While current crop barley was 1pc firmer this week, the current crop wheat futures price ended the week 6pc lower. The July wheat contract yesterday settled at $370/t, down $22.50/t from the $392.50/t settlement a week earlier. The July barley contract settled yesterday at $298/t, up $2/t from a week ago.

The 2021 and 2022 wheat contracts saw less severe movements. January 2021 east coast (WM) wheat yesterday closed $315/t, unchanged from a week earlier, and January 2022 yesterday settled at $318/t, up $3/t compared with a week earlier.

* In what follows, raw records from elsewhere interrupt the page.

(** C4, against the claim.  A motion that runs to its end signals
    completion once and arms the 50 ms timeout, but the acknowledgment
    is never written: [sendOkResponse] reads the [writer] and the
    [isConnected] of the render in which Connect was clicked, where the
    writer is still [null] and the flag still [false], and returns.
    After a completed motion, with the port open and the writer held by
    the component, the timeout has run and nothing was written; and
    whatever happens, the component calls [writer.write] never. *)
Theorem completed_motion_is_never_acknowledged :
  let line (s : string) := s +:+ String JsString.newline "" in
  let completed :=
    Component.run Component.initial
      [Component.ClickConnect true;
       Component.Chunk 0 (line "G06 X90 F500");
       Component.AnimationFrame; Component.Elapse 20000;
       Component.AnimationFrame] in
  let settled :=
    Component.run completed [Component.Elapse 50; Component.TimerFires true] in
  (Component.completions completed = 1%nat
   /\ Component.isMoving (Component.cells completed) = false
   /\ Component.frames completed = []
   /\ (exists sc, Component.timers completed
                  = [((Component.now completed + 50)%Z, sc)]))
  /\ (Component.isConnected (Component.cells settled) = true
      /\ Component.writer (Component.cells settled) = Some 0%nat
      /\ Component.timers settled = []
      /\ Component.calls settled = [])
  /\ forall es,
       Forall AutoSend.is_release
         (Component.calls (Component.run Component.initial es)).
Proof.
  intros line completed settled. split; [|split].
  - split; [by vm_compute|]. split; [by vm_compute|].
    split; [by vm_compute|]. eexists. by vm_compute.
  - by vm_compute.
  - intros es. apply AckFacts.run_writes_nothing;
      [apply ComponentFacts.initial_unconnected|constructor].
Qed.
(** X11. Every instance has a truthy player, which is the animation item
    or the very value of the [player] option (a selector string or an
    element that did not lead to a lottie-player among them); the mode and
    the actions are those of the argument. *)
Theorem constructed_player (document : Document) (anim : Player.AnimationItem)
    (arg : option Options) (this : LottieInteractivity) :
  constructor document anim arg = Normal this ->
  truthy (player this) = true /\
  (player this = PAnimationItem \/ player this = opt_player (argument arg)) /\
  mode this = opt_mode (argument arg) /\
  actions this = opt_actions (argument arg).
Proof.
  unfold constructor.
  destruct (resolve_player document (opt_player (argument arg))) as [[r pi] |] eqn:R;
    simpl; [| discriminate].
  destruct (resolve_container _ _ _ _) as [c |]; simpl; [| discriminate].
  intros [= <-]. simpl.
  destruct (resolve_player_result _ _ _ _ R). auto.
Qed.

(** The instance built from the selector that matches nothing keeps the
    selector as its player. *)
Lemma constructed_player_witness :
  exists this,
    constructor one_player_document (paused_item 200) (Some missing_options) = Normal this /\
    truthy (player this) = true /\
    player this = PString "#missing".
Proof.
  eexists. split; [reflexivity |].
  pose proof (constructed_player one_player_document (paused_item 200) (Some missing_options)
                _ eq_refl) as (H & _).
  split; [exact H | reflexivity].
Defined.
(** The payload [doAjax] resolves with for [validation_failure]. *)
Definition failure_payload : value :=
  VObj [ ("foo", VStr "<p>hi</p>");
         ("X_WINTER_ERROR_FIELDS", VObj [("name", VArr [VStr "required"])]);
         ("X_WINTER_SUCCESS", VBool false);
         ("X_WINTER_RESPONSE_CODE", VNum 406) ].

Definition failure_response : response :=
  {| rs_status := 406;
     rs_content_type := Some "application/json";
     rs_json := inr (VObj [ ("foo", VStr "<p>hi</p>");
                            ("X_WINTER_ERROR_FIELDS",
                             VObj [("name", VArr [VStr "required"])]) ]);
     rs_text := inl "body already read" |}.

Definition into_result : request :=
  on_save [("update", VObj [("foo", VStr "#result")])].

End Demo.

(* ===================================================================== *)
(** ** The wording of the specification *)
(* ===================================================================== *)

Module Spec.

(** The handler-name format [[namespace::]on<Name>] as the specification
    words it: the letters [on] followed by a name, optionally preceded by
    a namespace (a non-empty run of word characters) and [::]. *)
Definition word (s : string) : Prop :=
  s <> "" /\ Forall (fun c => Regex.is_word c = true) (list_ascii_of_string s).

The barley January 2021 contract yesterday settled at $253/t. A week earlier it was $259.80/t.

Cotton pick underway soon

Cottonseed trading activity remains minimal as ginning in New South Wales is likely to get underway in earnest in the last half of May, four weeks later than normal.

“Values are nominally unchanged, quoted gin period around $580/t and $590/t ex Namoi and Gwydir Valley sites, and delivered Darling Downs $620/t last half May to July,” Woodside Commodities manager Hamish Steele-Park said.

The new crop 2021 situation continues to reflect a hefty inverse, ex gin Gwydir Valley quoting $330/t gin spread.

“NSW dams are still only 15-18pc of their water storage capacity, so there’s a long way to go for a decent cotton crop to be planted in NSW this spring.”